Excerpts from a dataset:
━━━

(* ===== verification/Rp.v ===== *)
(** target/rp.c: the Raspberry Pi RP2040, whose flash is erased and programmed
    by routines of its boot ROM (its rescue port is in Recovery).
    [target_storage] is [struct rp_priv_s]: nine addresses of the ROM, two
    flags and the registers of a call. *)

From Stdlib Require Import ZArith Lia String.
From stdpp Require Import base list numbers option gmap.
From S2P Require Import Prelude CLib GdbIf MemManager GdbPacket TargetState Target Platform Command Cortexm FlashDev.

Definition RP_ID : list Z := str "Raspberry RP2040".
Definition BOOTROM_MAGIC : Z := 0x01754D.
Definition BOOTROM_MAGIC_ADDR : Z := 0x00000010.
Definition XIP_FLASH_START : Z := 0x10000000.
Definition SRAM_START : Z := 0x20000000.
Definition MAX_FLASH : Z := 2 * 1024 * 1024.
Definition FLASHCMD_SECTOR_ERASE : Z := 0x20.
Definition FLASHCMD_BLOCK32K_ERASE : Z := 0x52.
Definition FLASHCMD_BLOCK64K_ERASE : Z := 0xd8.
Definition FLASHCMD_CHIP_ERASE : Z := 0x72.
Definition MAX_WRITE_CHUNK : Z := 0x1000.
Definition RP_MAX_TABLE_SIZE : Z := 0x80.
Definition sizeof_rp_priv_s : Z := 148.
Definition rp_cmd_list : list command :=
  [cmd_entry "erase_mass" "rp_cmd_erase_mass" "Erase entire flash memory";
   cmd_entry "reset_usb_boot" "rp_cmd_reset_usb_boot" "Reboot the device into BOOTSEL mode"].

(** ** [struct rp_priv_s] *)
Definition DEBUG_TRAMPOLINE : nat := 0.
Definition DEBUG_TRAMPOLINE_END : nat := 1.
Definition CONNECT_INTERNAL_FLASH : nat := 2.
Definition FLASH_EXIT_XIP : nat := 3.
Definition FLASH_RANGE_ERASE : nat := 4.
Definition FLASH_RANGE_PROGRAM : nat := 5.
Definition FLASH_FLUSH_CACHE : nat := 6.
Definition FLASH_ENTER_CMD_XIP : nat := 7.
Definition RESET_USB_BOOT : nat := 8.
Definition IS_PREPARED : nat := 9.
Definition IS_MONITOR : nat := 10.
Definition REGS : nat := 11.
Definition blank_rp_priv : list Z := replicate 43 0.

(** ** The table of the ROM's functions *)
Definition tag2 (s : string) : Z := zget (str s) 0 + 256 * zget (str s) 1.
Definition rp_slot (tag : Z) : option nat :=
  if tag =? tag2 "DT" then Some DEBUG_TRAMPOLINE
  else if tag =? tag2 "DE" then Some DEBUG_TRAMPOLINE_END
  else if tag =? tag2 "IF" then Some CONNECT_INTERNAL_FLASH
  else if tag =? tag2 "EX" then Some FLASH_EXIT_XIP
  else if tag =? tag2 "RE" then Some FLASH_RANGE_ERASE
  else if tag =? tag2 "RP" then Some FLASH_RANGE_PROGRAM
  else if tag =? tag2 "FC" then Some FLASH_FLUSH_CACHE
  else if tag =? tag2 "CX" then Some FLASH_ENTER_CMD_XIP
  else if tag =? tag2 "UB" then Some RESET_USB_BOOT
  else None.
(** [tag] has been read, [i] is the next halfword of the table. *)
Definition fill_entry {W} (table : list Z) (st : Z * Z * Z * Z * list Z) : M W (Z * Z * Z * Z * list Z + Z * list Z) :=
  let '(tag, i, check, max, priv) := st in
  if (tag =? 0) || (max =? 0) then ret (inr (check, priv)) else
  let! data := word_get table i in
  let! next := word_get table (i + 1) in
  ret (inl (match rp_slot tag with
            | Some k => (next, i + 2, check + 1, max - 2, <[k := data]> priv)
            | None => (next, i + 2, check, max - 2, priv)
            end)).
Definition fill_rounds (max : Z) : nat := S (Z.to_nat (max / 2)).
(** Whether an entry is missing, and the addresses found. *)
Definition rp2040_fill_table {W} (priv table : list Z) (max : Z) : M W (bool * list Z) :=
  let! tag := word_get table 0 in
  let! (check, priv) := iter (fill_rounds max) (fill_entry table) (tag, 1, 0, max, priv) in
  ret (negb (check =? 9), priv).
Definition halfwords (l : list Z) : list Z := (fun i => le_val (ztake 2 (zdrop (2 * i) l))) <$> seqZ 0 (zlen l / 2).

(** ** What an erase asks the ROM for *)

(** One call: address, length, block size, block command and the time it may
    take; and what is left. *)
Definition erase_call (addr len : Z) : Z * Z * Z * Z * Z :=
  let chunk k := Z.land len (u32 (Z.lnot (k - 1))) in
  if MAX_FLASH <=? len then (addr, MAX_FLASH, 0xffffffff, FLASHCMD_CHIP_ERASE, 25100)
  else if 64 * 1024 <=? len then (addr, chunk 0x10000, 0xffffffff, FLASHCMD_BLOCK64K_ERASE, 2100)
  else if 32 * 1024 <=? len then (addr, chunk 0x8000, 0xffffffff, FLASHCMD_BLOCK32K_ERASE, 1700)
  else (addr, len, MAX_FLASH, FLASHCMD_SECTOR_ERASE, 410).
Definition round_up (len : Z) : Z := if Z.land len 0xfff =? 0 then len else Z.land (u32 (len + 0xfff)) 0xfffff000.

Section Rp.
Context {D : Type} `{GdbIf D} `{MemIf D} `{ClockIf D} `{Driver D} `{CortexmIf D}.
Notation MW := (M (world D)).
Variable polls : nat.
Implicit Type p : positive.

Definition get_reg p (i : nat) : MW Z := stored p (REGS + i).
Definition put_reg p (i : nat) (v : Z) : MW unit := store_word p (REGS + i) v.
Definition call_regs p : MW (list Z) := let! l := storage_of p in ret (drop REGS l).

(** ** Calling the ROM *)
Definition rom_wait_body p (to : Z) (st : Z * Z) : MW (Z * Z + unit) :=
  let '(to_spinner, spinindex) := st in
  let! late := platform_timeout_is_expired to_spinner in
  let! (to_spinner, spinindex) :=
    if late : bool then
      let! m := stored p IS_MONITOR in
      do! when (negb (m =? 0)) (tc_printf (Some p) (spinner spinindex)) in
      let! t := platform_timeout_set 500 in
      ret (t, if m =? 0 then spinindex else spinindex + 1)
    else ret (to_spinner, spinindex) in
  let! over := platform_timeout_is_expired to in
  if over : bool then ret (inr tt) else
  let! (r, _) := target_halt_poll (Some p) in
  ret (if bool_decide (r = TARGET_HALT_RUNNING) then inl (to_spinner, spinindex) else inr tt).
(** Whether the call failed: the core is not where calls come back to. *)
Definition rp_rom_call p (cmd timeout : Z) : MW bool :=
  do! put_reg p 7 cmd in
  let! e := stored p DEBUG_TRAMPOLINE_END in do! put_reg p (Z.to_nat REG_LR) e in
  let! b := stored p DEBUG_TRAMPOLINE in do! put_reg p (Z.to_nat REG_PC) b in
  do! put_reg p (Z.to_nat REG_MSP) 0x20042000 in
  do! put_reg p (Z.to_nat REG_XPSR) CORTEXM_XPSR_THUMB in
  let! regs := call_regs p in
  do! target_regs_write polls (Some p) (words_bytes regs) in
  do! target_halt_resume (Some p) false in
  if timeout =? 0 then ret false else
  let! to := platform_timeout_set timeout in
  let! to_spinner := platform_timeout_set (if 500 <? timeout then 500 else u32 (timeout + 1)) in
  do! iter polls (rom_wait_body p to) (to_spinner, 0) in
  let! dbg_regs := target_regs_read polls (Some p) in
  let! pc := word_get (bytes_words dbg_regs) REG_PC in
  let! e := stored p DEBUG_TRAMPOLINE_END in
  ret (negb (Z.land pc 0xfffffffe =? Z.land e 0xfffffffe)).
Definition rom_call p (fn : nat) (timeout : Z) : MW bool := let! cmd := stored p fn in rp_rom_call p cmd timeout.
Definition rp_flash_prepare p : MW unit :=
  let! b := stored p IS_PREPARED in
  when (b =? 0)
    (do! rom_call p CONNECT_INTERNAL_FLASH 100 in
     do! rom_call p FLASH_EXIT_XIP 100 in
     store_word p IS_PREPARED 1).
Definition rp_flash_resume p : MW unit :=
  let! b := stored p IS_PREPARED in
  when (negb (b =? 0))
    (do! rom_call p FLASH_FLUSH_CACHE 100 in
     do! rom_call p FLASH_ENTER_CMD_XIP 100 in
     store_word p IS_PREPARED 0).

(** ** Flash *)
Definition erase_chunk_body p (st : Z * Z) : MW (Z * Z + bool) :=
  let '(addr, len) := st in
  if len =? 0 then ret (inr false) else
  let '(a, n, block, cmd, timeout) := erase_call addr len in
  do! put_reg p 0 a in
  do! put_reg p 1 n in
  do! put_reg p 2 block in
  do! put_reg p 3 cmd in
  let! failed := rom_call p FLASH_RANGE_ERASE timeout in
  ret (if failed : bool then inr true else inl (u32 (addr + n), len - n)).
(** At most one call of each kind, and the end. *)
Definition rp_flash_erase p (addr len : Z) : MW Z :=
  if negb (Z.land addr 0xfff =? 0) then ret (-1) else
  let len := round_up len in
  do! rp_flash_prepare p in
  let! failed := iter 4 (erase_chunk_body p) (u32 (addr - XIP_FLASH_START), Z.min len MAX_FLASH) in
  do! rp_flash_resume p in
  ret (Z.b2z failed).
Definition write_chunk_body p (st : Z * list Z) : MW (Z * list Z + bool) :=
  let '(dest, src) := st in
  if zlen src =? 0 then ret (inr false) else
  let chunksize := if zlen src <=? MAX_WRITE_CHUNK then zlen src else MAX_WRITE_CHUNK in
  do! target_mem_write (Some p) SRAM_START (ztake chunksize src) in
  do! put_reg p 0 dest in
  do! put_reg p 1 SRAM_START in
  do! put_reg p 2 chunksize in
  let! failed := rom_call p FLASH_RANGE_PROGRAM (Z.shiftr (u32 (3 * chunksize * 10)) 8) in
  ret (if failed : bool then inr true else inl (u32 (dest + chunksize), zdrop chunksize src)).
Definition write_rounds (len : Z) : nat := S (S (Z.to_nat (len / MAX_WRITE_CHUNK))).
Definition rp_flash_write p (f : target_flash) (dest : Z) (src : list Z) : MW Z :=
  if negb (Z.land dest 0xff =? 0) || negb (Z.land (zlen src) 0xff =? 0) then ret (-1) else
  do! rp_flash_prepare p in
  let! failed := iter (write_rounds (zlen src)) (write_chunk_body p) (u32 (dest - XIP_FLASH_START), src) in
  do! rp_flash_resume p in
  ret (Z.b2z failed).

(** ** Commands *)
Definition atoi_arg (argv : list (list Z)) (i : nat) : MW Z := let! a := deref (argv !! i) in ret (u32 (strtol 10 a)).
Definition rp_cmd_reset_usb_boot p (argv : list (list Z)) : MW bool :=
  do! if 2 <? zlen argv then let! v := atoi_arg argv 2 in put_reg p 1 v
      else let! v := atoi_arg argv 1 in put_reg p 0 v in
  do! rom_call p RESET_USB_BOOT 0 in
  ret true.
Definition rp_cmd_erase_mass p (argv : list (list Z)) : MW bool :=
  do! store_word p IS_MONITOR 1 in
  let! r := rp_flash_erase p XIP_FLASH_START MAX_FLASH in
  do! store_word p IS_MONITOR 0 in
  ret (r =? 0).

(** ** Probing *)

(** [erased] is not set: zero. *)
Definition rp_add_flash p (addr length : Z) : MW unit :=
  new_flash p (flash_region addr length 0x1000 (flash_fns "rp_flash_erase" "rp_flash_write") 2048 0).
(** The first power of two at which flash is not what it is at its start. *)
Definition mirror_body p (bootsec : list Z) (size : Z) : MW (Z + Z) :=
  if size =? 0 then ret (inr size) else
  let! (mirrorsec, _) := target_mem_read (Some p) (XIP_FLASH_START + size) 64 in
  ret (if eqb_str bootsec mirrorsec then inl (Z.shiftr size 1) else inr size).
Definition flash_size p (bootsec : list Z) : MW Z :=
  let size := 8 * 1024 * 1024 in
  if forallb (Z.eqb 0) bootsec then ret size else iter 26 (mirror_body p bootsec) size.
Definition rp_found p (priv : list Z) (h : positive) : MW unit :=
  do! upd_target p (set_storage (Some (h, priv))) in
  let! (bootsec, _) := target_mem_read (Some p) XIP_FLASH_START 64 in
  let! size := flash_size p bootsec in
  do! rp_add_flash p XIP_FLASH_START (u32 (Z.shiftl size 1)) in
  do! upd_target p (set_driver RP_ID) in
  do! target_add_ram p SRAM_START 0x40000 in
  do! target_add_ram p 0x51000000 0x1000 in
  target_add_commands p rp_cmd_list RP_ID.
Definition rp_probe p : MW bool :=
  let! boot_magic := target_mem_read32 (Some p) BOOTROM_MAGIC_ADDR in
  if negb (Z.land boot_magic 0x00ffffff =? BOOTROM_MAGIC) then ret false else
  let! table := MemManager_Alloc RP_MAX_TABLE_SIZE in
  let! table_offset := target_mem_read32 (Some p) (BOOTROM_MAGIC_ADDR + 4) in
  match table with
  | None => ret false
  | Some table =>
      let abandon m := do! m in do! MemManager_Free (Some table) in ret false in
      let! (bytes, failed) := target_mem_read (Some p) (u16 table_offset) RP_MAX_TABLE_SIZE in
      if failed : bool then abandon (ret tt) else
      let! priv_storage := MemManager_Alloc sizeof_rp_priv_s in
      match priv_storage with
      | None => abandon (ret tt)
      | Some h =>
          let! (missing, priv) := rp2040_fill_table blank_rp_priv (halfwords bytes) RP_MAX_TABLE_SIZE in
          if missing : bool then
            do! MemManager_Free (Some table) in do! MemManager_Free (Some h) in ret false
          else
            do! rp_found p priv h in
            do! MemManager_Free (Some table) in
            ret true
      end
  end.

Definition rp_device : device D := {|
  dv_attach _ := None; dv_detach _ := None;
  dv_command := fn_table [("rp_cmd_erase_mass"%string, rp_cmd_erase_mass); ("rp_cmd_reset_usb_boot"%string, rp_cmd_reset_usb_boot)];
  dv_erase := fn_table [("rp_flash_erase"%string, fun p (_ : target_flash) addr len => rp_flash_erase p addr len)];
  dv_write := fn_table [("rp_flash_write"%string, rp_flash_write)];
  dv_done _ := None |}.
End Rp.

━━━

Exercise prompt: Please copy the lines above from the line with "let '(a, n, block, cmd, timeout)" up to and including the line with "(** At most", exactly as written and with nothing else.

Answer to this problem:
  let '(a, n, block, cmd, timeout) := erase_call addr len in
  do! put_reg p 0 a in
  do! put_reg p 1 n in
  do! put_reg p 2 block in
  do! put_reg p 3 cmd in
  let! failed := rom_call p FLASH_RANGE_ERASE timeout in
  ret (if failed : bool then inr true else inl (u32 (addr + n), len - n)).
(** At most one call of each kind, and the end. *)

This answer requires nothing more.